(* ===== verification/Broadcast.v ===== *)
(** * Signing, broadcasting and settling withdrawals

    src/internal/core/sign_and_broadcast_withdrawal.go,
    poll_withdrawal_receipts.go and detect_stuck_withdrawals.go: the broadcaster's
    three use cases, over the ports of Ports.v. Where the Go functions return a
    value together with an error, the model returns the pair. *)

From Stdlib Require Import ZArith Lia.
From stdpp Require Import prelude strings gmap.
From S2P Require Import Prelude GoStd Domain Store Effects Ledger Withdrawals WithdrawalSpecs Ports.

Definition err_of {A} (r : result A) : option error :=
  match r with Ok _ => None | Err e => Some e end.

(** "List, then roll back: nothing to commit". *)
Definition in_tx_read {A} (ctx_begin : string) (body : M A) : M A :=
  in_tx_out (wrap ctx_begin) (λ e, e) (let! a := body in ret (TxRollback a)).

(** ** SignAndBroadcastWithdrawal *)

Definition isAlreadyKnownError (err : option error) : bool :=
  match err with
  | None => false
  | Some err =>
      let msg := ToLower (error_text err) in
      Contains msg "already known" || Contains msg "nonce too low"
  end.

Section use_cases.
Context `{R : WithdrawalRepository} `{G : Signer} `{B : TransactionBroadcaster}.

(** The mark-broadcast transaction. *)
Definition finalize (withdrawal : Withdrawal) : M unit :=
  in_tx ("begin mark-broadcast transaction for withdrawal " +:+ w_ID withdrawal)
    ("commit mark-broadcast transaction for withdrawal " +:+ w_ID withdrawal)
    (wrapping ("mark withdrawal " +:+ w_ID withdrawal +:+ " broadcast")
       (MarkBroadcast (w_ID withdrawal))).

Definition sendAndFinalize (chain : Chain) (withdrawal : Withdrawal) : M unit :=
  let! db := committed_db in
  do! emit (EvSend (w_ID withdrawal) chain (w_SignedTx withdrawal) db) in
  let! sendErr := try (SendRawTransaction chain (w_SignedTx withdrawal)) in
  match err_of sendErr with
  | Some e =>
      if negb (isAlreadyKnownError (Some e))
      then throw (wrap ("broadcast withdrawal " +:+ w_ID withdrawal +:+ " transaction") e)
      else finalize withdrawal
  | None => finalize withdrawal
  end.

Definition with_signed (w : Withdrawal) (signedTx : bytes) (txHash : string) : Withdrawal :=
  mkWithdrawal (w_ID w) (w_CustomerID w) (w_Chain w) (w_Asset w) (w_Amount w)
    (w_DestinationAddress w) (w_Status w) (w_CreatedAt w) (w_ApprovedAt w) (w_ApprovedBy w)
    (w_ApprovalReason w) txHash (w_Nonce w) signedTx (w_StuckAlertedAt w).

Definition signAndSend (chain : Chain) (withdrawal : Withdrawal) (nonce : Z) : M unit :=
  let id := w_ID withdrawal in
  let! (digest, unsignedTx) :=
    wrapping ("build unsigned withdrawal " +:+ id +:+ " transaction")
      (BuildUnsignedWithdrawal chain (w_Asset withdrawal) nonce
         (w_DestinationAddress withdrawal) (w_Amount withdrawal)) in
  do! emit (EvSign id digest) in
  let! signature := wrapping ("sign withdrawal " +:+ id) (Sign chain digest) in
  let! (signedTx, txHash) :=
    wrapping ("assemble signed withdrawal " +:+ id +:+ " transaction")
      (lift_result (AssembleSignedTx unsignedTx signature)) in
  do! in_tx ("begin record-signed-tx transaction for withdrawal " +:+ id)
        ("commit record-signed-tx transaction for withdrawal " +:+ id)
        (wrapping ("record signed tx for withdrawal " +:+ id)
           (RecordSignedTx id txHash (hex_EncodeToString signedTx))) in
  sendAndFinalize chain (with_signed withdrawal signedTx txHash).

(** The claim transaction: it commits only when something was claimed. *)
Definition claim (chain : Chain) : M (option (Withdrawal * Z)) :=
  in_tx_out (wrap "begin claim transaction") (wrap "commit claim transaction")
    (let! o := wrapping "claim approved withdrawal" (ClaimApprovedWithdrawal chain) in
     match o with
     | None => ret (TxRollback None)
     | Some withdrawal =>
         let! nonce := lift_option (w_Nonce withdrawal)
           (ErrText ("claimed withdrawal " +:+ w_ID withdrawal +:+ " with no nonce allocated")) in
         ret (TxCommit (Some (withdrawal, nonce)))
     end).

Definition resume (chain : Chain) (withdrawal : Withdrawal) (nonce : Z) : M unit :=
  if String.eqb (w_SignedTx withdrawal) EmptyString
  then signAndSend chain withdrawal nonce
  else sendAndFinalize chain withdrawal.

Definition SignAndBroadcastWithdrawal_Execute (chain : Chain) (allowClaim : bool)
    : M (bool * option error) :=
  let! listed := try (in_tx_read "begin list-signed transaction"
    (wrapping "list signed withdrawals" (ListSignedWithdrawals chain))) in
  match listed with
  | Err e => ret (false, Some e)
  | Ok (withdrawal :: _) =>
      match w_Nonce withdrawal with
      | None => ret (false, Some (ErrText ("listed signed withdrawal " +:+ w_ID withdrawal
                                             +:+ " with no nonce allocated")))
      | Some nonce =>
          let! r := try (resume chain withdrawal nonce) in
          ret (true, err_of r)
      end
  | Ok [] =>
      if negb allowClaim then ret (false, None) else
      let! claimed := try (claim chain) in
      match claimed with
      | Err e => ret (false, Some e)
      | Ok None => ret (false, None)
      | Ok (Some (withdrawal, nonce)) =>
          let! r := try (signAndSend chain withdrawal nonce) in
          ret (true, err_of r)
      end
  end.

(** ** PollWithdrawalReceipts *)

Record PollWithdrawalReceiptsResult := mkPollResult {
  pr_Checked : nat; pr_Confirmed : nat; pr_Failed : nat;
}.

Definition settle (withdrawalID : string) (settleFn : string → M unit) : M unit :=
  in_tx "begin settlement transaction" "commit settlement transaction" (settleFn withdrawalID).

(** One iteration of the loop: the counters and the errors it adds. *)
Definition poll_one (chain : Chain) (w : Withdrawal)
    : M (PollWithdrawalReceiptsResult * list error) :=
  let! receipt := try (GetFinalizedReceipt chain (w_TxHash w)) in
  match receipt with
  | Err e =>
      ret (mkPollResult 1 0 0,
           [wrap ("get finalized receipt for withdrawal " +:+ w_ID w +:+ " (tx " +:+ w_TxHash w +:+ ")") e])
  | Ok (false, _) => ret (mkPollResult 1 0 0, [])
  | Ok (true, true) =>
      let! r := try (settle (w_ID w) SettleConfirmedWithdrawal) in
      match r with
      | Err e => ret (mkPollResult 1 0 0, [wrap ("settle confirmed withdrawal " +:+ w_ID w) e])
      | Ok _ => ret (mkPollResult 1 1 0, [])
      end
  | Ok (true, false) =>
      let! r := try (settle (w_ID w) SettleFailedWithdrawal) in
      match r with
      | Err e => ret (mkPollResult 1 0 0, [wrap ("settle failed withdrawal " +:+ w_ID w) e])
      | Ok _ => ret (mkPollResult 1 0 1, [])
      end
  end.

Definition poll_add (a b : PollWithdrawalReceiptsResult) : PollWithdrawalReceiptsResult :=
  mkPollResult (pr_Checked a + pr_Checked b) (pr_Confirmed a + pr_Confirmed b)
    (pr_Failed a + pr_Failed b).

Fixpoint poll_all (chain : Chain) (ws : list Withdrawal)
    : M (PollWithdrawalReceiptsResult * list error) :=
  match ws with
  | [] => ret (mkPollResult 0 0 0, [])
  | w :: ws =>
      let! (r, errs) := poll_one chain w in
      let! (r', errs') := poll_all chain ws in
      ret (poll_add r r', errs ++ errs')
  end.

Definition PollWithdrawalReceipts_Execute (chain : Chain)
    : M (PollWithdrawalReceiptsResult * option error) :=
  let! listed := try (in_tx_read "begin list transaction"
    (wrapping "list broadcast withdrawals" (ListBroadcastWithdrawals chain))) in
  match listed with
  | Err e => ret (mkPollResult 0 0 0, Some e)
  | Ok withdrawals =>
      let! (result, errs) := poll_all chain withdrawals in
      ret (result, errors_Join errs)
  end.

(** ** DetectStuckWithdrawals *)

Record DetectStuckWithdrawalsResult := mkStuckResult { ds_Checked : nat; ds_Alerted : nat }.

Definition markAlerted (withdrawalID : string) : M unit :=
  in_tx "begin mark-alerted transaction" "commit mark-alerted transaction"
    (MarkStuckAlerted withdrawalID).

Fixpoint alert_all (ws : list Withdrawal) : M (DetectStuckWithdrawalsResult * list error) :=
  match ws with
  | [] => ret (mkStuckResult 0 0, [])
  | w :: ws =>
      let! r := try (markAlerted (w_ID w)) in
      let '(alerted, errs) :=
        match r with
        | Err e => (0%nat, [wrap ("mark withdrawal " +:+ w_ID w +:+ " stuck-alerted") e])
        | Ok _ => (1%nat, [])
        end in
      let! (r', errs') := alert_all ws in
      ret (mkStuckResult (1 + ds_Checked r') (alerted + ds_Alerted r'), errs ++ errs')
  end.

Definition DetectStuckWithdrawals_Execute (chain : Chain) (olderThan : Z)
    : M (DetectStuckWithdrawalsResult * option error) :=
  let! listed := try (in_tx_read "begin list transaction"
    (wrapping "list stuck candidates" (ListStuckCandidates chain olderThan))) in
  match listed with
  | Err e => ret (mkStuckResult 0 0, Some e)
  | Ok candidates =>
      let! (result, errs) := alert_all candidates in
      ret (result, errors_Join errs)
  end.
End use_cases.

■ ■ ■

Your objective>
Take the line containing "Definition DetectStuckWithdrawals_Execute (chain" as the start and the last line of the data as the end, and reproduce that range exactly.

Expected answer>
Definition DetectStuckWithdrawals_Execute (chain : Chain) (olderThan : Z)
    : M (DetectStuckWithdrawalsResult * option error) :=
  let! listed := try (in_tx_read "begin list transaction"
    (wrapping "list stuck candidates" (ListStuckCandidates chain olderThan))) in
  match listed with
  | Err e => ret (mkStuckResult 0 0, Some e)
  | Ok candidates =>
      let! (result, errs) := alert_all candidates in
      ret (result, errors_Join errs)
  end.
End use_cases.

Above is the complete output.